# [Data]
# # # #
(* ===== verification/Guard.v ===== *)
(** * The station's request guard: [apps/web/src/server/requestGuard.ts]

    The station drives the operator's identity for a browser on the same machine.  The
    guard refuses what another page, or another machine, may send: a [Host] outside
    loopback, another origin, a cross-site request, a body that needs no preflight. *)

From S2P Require Import Prelude JsString.

(** Node gives a header as a string of Latin-1 units, or as the list of its lines, under its
    lower-case name. *)
Inductive header_value := One (value : jstr) | Many (values : list jstr).
Definition headers : Type := jstr -> option header_value.
Definition header (hs : headers) (name : jstr) : option jstr :=
  match hs name with
  | Some (Many values) => values !! 0%nat
  | Some (One value) => Some value
  | None => None
  end.
(** [toLowerCase] on Latin-1 *)
Definition latin1_lower (u : Z) : Z :=
  if ((65 <=? u) && (u <=? 90)) || ((0xC0 <=? u) && (u <=? 0xDE) && negb (u =? 0xD7)) then u + 32 else u.
Definition toLowerCase (s : jstr) : jstr := map latin1_lower s.

Definition STATION_BIND_HOST : jstr := js "127.0.0.1".
Definition LOOPBACK_HOSTNAMES : list jstr := [js "localhost"; js "127.0.0.1"; js "[::1]"].
Record GuardRejection := MkRejection { gr_status : Z; gr_code : jstr; gr_error : jstr }.

(** A port that [parseInt] did not read is [NaN]. *)
Definition show_port (port : option Z) : jstr := match port with Some p => show_Z p | None => js "NaN" end.
Definition allowedHosts (port : option Z) : list jstr := map (fun name => name ++ js ":" ++ show_port port) LOOPBACK_HOSTNAMES.
Definition allowedOrigins (port : option Z) : list jstr :=
  map (fun name => js "http://" ++ name ++ js ":" ++ show_port port) LOOPBACK_HOSTNAMES.
Definition has (set : list jstr) (s : jstr) : bool := existsb (eqb s) set.

Definition host_not_allowed : GuardRejection :=
  MkRejection 421 (js "HOST_NOT_ALLOWED") (js "Station answers only on loopback").
Definition checkHost (hs : headers) (port : option Z) : option GuardRejection :=
  match option_map toLowerCase (header hs (js "host")) with
  | Some host => if negb (eqb host []) && has (allowedHosts port) host then None else Some host_not_allowed
  | None => Some host_not_allowed
  end.

Definition origin_not_allowed : GuardRejection :=
  MkRejection 403 (js "ORIGIN_NOT_ALLOWED") (js "Cross-origin requests are refused").
Definition cross_site_refused : GuardRejection :=
  MkRejection 403 (js "CROSS_SITE_REFUSED") (js "Cross-site requests are refused").
Definition unsupported_media_type : GuardRejection :=
  MkRejection 415 (js "UNSUPPORTED_MEDIA_TYPE") (js "POST body must be application/json").
(** [split(";")[0]?.trim().toLowerCase()] *)
Definition media_type (value : jstr) : jstr := toLowerCase (trim (default_to [] (split_on 59 value !! 0%nat))).
Definition checkApiRequest (method : option jstr) (hs : headers) (port : option Z) : option GuardRejection :=
  if match header hs (js "origin") with Some origin => negb (has (allowedOrigins port) (toLowerCase origin)) | None => false end
  then Some origin_not_allowed
  else if match header hs (js "sec-fetch-site") with
          | Some site => negb (eqb site (js "same-origin")) && negb (eqb site (js "none"))
          | None => false
          end
  then Some cross_site_refused
  else if bool_decide (method = Some (js "POST"))
  then if bool_decide (option_map media_type (header hs (js "content-type")) = Some (js "application/json"))
       then None else Some unsupported_media_type
  else None.

(** ** The guard admits its own page and refuses every other *)

Lemma has_spec set s : has set s = true <-> s ∈ set.
Proof.
  unfold has. rewrite existsb_exists. split.
  - intros (x & Hx & ->%eqb_eq). by apply list_elem_of_In.
  - intros Hs. exists s. split; [by apply list_elem_of_In|apply eqb_refl].
Qed.

Lemma checkHost_spec hs port :
  checkHost hs port = None <-> exists host, header hs (js "host") = Some host /\ toLowerCase host ∈ allowedHosts port.
Proof.
  unfold checkHost. destruct (header hs (js "host")) as [host|]; cbn [option_map].
  - destruct (has (allowedHosts port) (toLowerCase host)) eqn:Eh.
    + apply has_spec in Eh. split; [eauto|]. intros _. rewrite andb_true_r. destruct (eqb (toLowerCase host) []) eqn:E0; [|done].
      apply (proj1 (eqb_eq _ _)) in E0. rewrite E0 in Eh. apply list_elem_of_In, in_map_iff in Eh as (name & En & _).
      apply (f_equal length) in En. rewrite !length_app in En. change (length (js ":")) with 1%nat in En. cbn in En. lia.
    + rewrite andb_false_r. split; [done|]. intros (h & [= <-] & Hh%has_spec). congruence.
  - split; [done|]. by intros (h & [=] & _).
Qed.
Lemma checkHost_refuses hs port : checkHost hs port = None \/ checkHost hs port = Some host_not_allowed.
Proof. unfold checkHost. repeat case_match; auto. Qed.

Section checks.
Context (method : option jstr) (hs : headers) (port : option Z).
Definition origin_ok : Prop :=
  forall origin, header hs (js "origin") = Some origin -> toLowerCase origin ∈ allowedOrigins port.
Definition site_ok : Prop :=
  forall site, header hs (js "sec-fetch-site") = Some site -> site = js "same-origin" \/ site = js "none".
Definition body_ok : Prop :=
  method = Some (js "POST") ->
  exists value, header hs (js "content-type") = Some value /\ media_type value = js "application/json".
Lemma origin_spec :
  match header hs (js "origin") with Some origin => negb (has (allowedOrigins port) (toLowerCase origin)) | None => false end = false
  <-> origin_ok.
Proof.
  unfold origin_ok. destruct (header hs (js "origin")) as [o|]; [|split; [by intros _ ? [=]|done]].
  rewrite negb_false_iff, has_spec. split; [by intros H ? [= <-]|auto].
Qed.
Lemma site_spec :
  match header hs (js "sec-fetch-site") with
  | Some site => negb (eqb site (js "same-origin")) && negb (eqb site (js "none"))
  | None => false
  end = false <-> site_ok.
Proof.
  unfold site_ok. destruct (header hs (js "sec-fetch-site")) as [s|]; [|split; [by intros _ ? [=]|done]].
  rewrite andb_false_iff, !negb_false_iff, !eqb_eq. split; [by intros H ? [= <-]|auto].
Qed.
Lemma body_spec {R} (r : R) :
  (if bool_decide (method = Some (js "POST"))
   then if bool_decide (option_map media_type (header hs (js "content-type")) = Some (js "application/json")) then None else Some r
   else None) = None <-> body_ok.
Proof.
  unfold body_ok. destruct (bool_decide_reflect (method = Some (js "POST"))) as [Em|Em]; [|by split].
  destruct (bool_decide_reflect (option_map media_type (header hs (js "content-type")) = Some (js "application/json"))) as [Ec|Ec].
  - split; [intros _ _|done]. destruct (header hs (js "content-type")) as [v|]; [|done].
    exists v. split; [done|]. by injection Ec.
  - split; [done|]. intros Hb. destruct Ec. destruct (Hb Em) as (v & -> & Hv). cbn [option_map]. by f_equal.
Qed.
Lemma checkApiRequest_spec :
  checkApiRequest method hs port = None <-> origin_ok /\ site_ok /\ body_ok.
Proof.
  rewrite <- origin_spec, <- site_spec, <- (body_spec unsupported_media_type). unfold checkApiRequest.
  destruct (match header hs (js "origin") with Some _ => _ | None => _ end); [by split; [|intros (? & _)]|].
  destruct (match header hs (js "sec-fetch-site") with Some _ => _ | None => _ end); [by split; [|intros (_ & ? & _)]|].
  split; [by repeat split|by intros (_ & _ & ?)].
Qed.
Lemma checkApiRequest_foreign : ~ (origin_ok /\ site_ok) -> exists r, checkApiRequest method hs port = Some r /\ gr_status r = 403.
Proof.
  intros Hn. unfold checkApiRequest.
  destruct (match header hs (js "origin") with Some _ => _ | None => _ end) eqn:E1; [by eexists|].
  destruct (match header hs (js "sec-fetch-site") with Some _ => _ | None => _ end) eqn:E2; [by eexists|].
  destruct Hn. by rewrite <- origin_spec, <- site_spec.
Qed.
End checks.

(** What a browser sends for a page that is not the station's: that page's origin, or the
    relation it has found between the page and the station; and for a request it makes without
    a preflight, one of the three types a form may have. *)
Definition foreign_page (hs : headers) (port : option Z) : Prop :=
  (exists origin, header hs (js "origin") = Some origin /\ toLowerCase origin ∉ allowedOrigins port) \/
  header hs (js "sec-fetch-site") = Some (js "cross-site") \/
  header hs (js "sec-fetch-site") = Some (js "same-site").
Definition form_types : list jstr :=
  [js "text/plain"; js "application/x-www-form-urlencoded"; js "multipart/form-data"].
Definition form_body (hs : headers) : Prop :=
  exists value, header hs (js "content-type") = Some value /\ media_type value ∈ form_types.

Lemma form_types_not_json : js "application/json" ∉ form_types.
Proof. refine (proj1 (bool_decide_eq_true (js "application/json" ∉ form_types)) _). vm_compute. reflexivity. Qed.
Lemma site_literals :
  (js "cross-site" <> js "same-origin" /\ js "cross-site" <> js "none") /\
  (js "same-site" <> js "same-origin" /\ js "same-site" <> js "none").
Proof. repeat split; apply eqb_neq; vm_compute; reflexivity. Qed.

(** C30: the request guard.  A request under a [Host] that is not a loopback name with the
    station's port (DNS rebinding, another machine) is refused with 421; an API request that
    carries what a browser adds for a foreign page, another local station included, is refused
    with 403 whatever its method; a [POST] with a body a form can send without a preflight is
    refused; and the station's own page, sending JSON when it posts, is let through. *)
Theorem guard_refuses_foreign method hs port :
  ((forall host, header hs (js "host") = Some host -> toLowerCase host ∉ allowedHosts port) ->
   checkHost hs port = Some host_not_allowed) /\
  (foreign_page hs port -> exists r, checkApiRequest method hs port = Some r /\ gr_status r = 403) /\
  (method = Some (js "POST") -> form_body hs -> checkApiRequest method hs port <> None) /\
  (forall host, header hs (js "host") = Some host -> toLowerCase host ∈ allowedHosts port ->
   header hs (js "sec-fetch-site") = Some (js "same-origin") ->
   (header hs (js "origin") = None \/ exists o, header hs (js "origin") = Some o /\ toLowerCase o ∈ allowedOrigins port) ->
   body_ok method hs -> checkHost hs port = None /\ checkApiRequest method hs port = None).
Proof.
  split; [|split; [|split]].
  - intros Hh. destruct (checkHost_refuses hs port) as [(host & E & Hin)%checkHost_spec|]; [|done].
    by destruct (Hh host E).
  - intros Hf. apply checkApiRequest_foreign. intros [Ho Hs]. unfold origin_ok, site_ok in *.
    destruct site_literals as [[? ?] [? ?]].
    destruct Hf as [(o & Eo & Hn)|[E|E]]; [by apply Hn, Ho|..]; by destruct (Hs _ E).
  - intros Hm (v & Ev & Hv) (_ & _ & Hb)%checkApiRequest_spec. destruct (Hb Hm) as (v' & Ev' & E).
    apply form_types_not_json. congruence.
  - intros host Eh Hh Es Ho Hb. split; [apply checkHost_spec; eauto|]. apply checkApiRequest_spec.
    split; [|split; [|done]].
    + intros o Eo. destruct Ho as [Ho|(o' & Eo' & ?)]; congruence.
    + intros s E. left. congruence.
Qed.

Module GuardSample.
Definition own : headers := fun name =>
  if eqb name (js "host") then Some (One (js "LocalHost:3001"))
  else if eqb name (js "origin") then Some (One (js "http://127.0.0.1:3001"))
  else if eqb name (js "sec-fetch-site") then Some (One (js "same-origin"))
  else if eqb name (js "content-type") then Some (Many [js "application/json; charset=utf-8"]) else None.
Definition port : option Z := Some 3001.
Definition post : option jstr := Some (js "POST").
End GuardSample.
Lemma guard_refuses_foreign_witness :
  checkHost GuardSample.own GuardSample.port = None /\
  checkApiRequest GuardSample.post GuardSample.own GuardSample.port = None /\
  (exists r, checkApiRequest None (fun _ => Some (One (js "cross-site"))) GuardSample.port = Some r /\ gr_status r = 403).
Proof.
  destruct (guard_refuses_foreign GuardSample.post GuardSample.own GuardSample.port) as (_ & _ & _ & H).
  destruct (guard_refuses_foreign None (fun _ => Some (One (js "cross-site"))) GuardSample.port) as (_ & H' & _).
  assert (checkHost GuardSample.own GuardSample.port = None /\
          checkApiRequest GuardSample.post GuardSample.own GuardSample.port = None) as [? ?].
  { apply (H (js "LocalHost:3001")).
    - vm_compute. reflexivity.
    - apply has_spec. vm_compute. reflexivity.
    - vm_compute. reflexivity.
    - right. exists (js "http://127.0.0.1:3001"). split; [vm_compute; reflexivity|].
      apply has_spec. vm_compute. reflexivity.
    - intros _. exists (js "application/json; charset=utf-8"). split; vm_compute; reflexivity. }
  split; [done|]. split; [done|]. apply H'. right. left. vm_compute. reflexivity.
Defined.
# # # #
# [What you need to do]
Your answer must be the lines above, unchanged, from the first one through the line that holds "guard refuses what", inclusive, and no others.

# [Written response]
(* ===== verification/Guard.v ===== *)
(** * The station's request guard: [apps/web/src/server/requestGuard.ts]

    The station drives the operator's identity for a browser on the same machine.  The
    guard refuses what another page, or another machine, may send: a [Host] outside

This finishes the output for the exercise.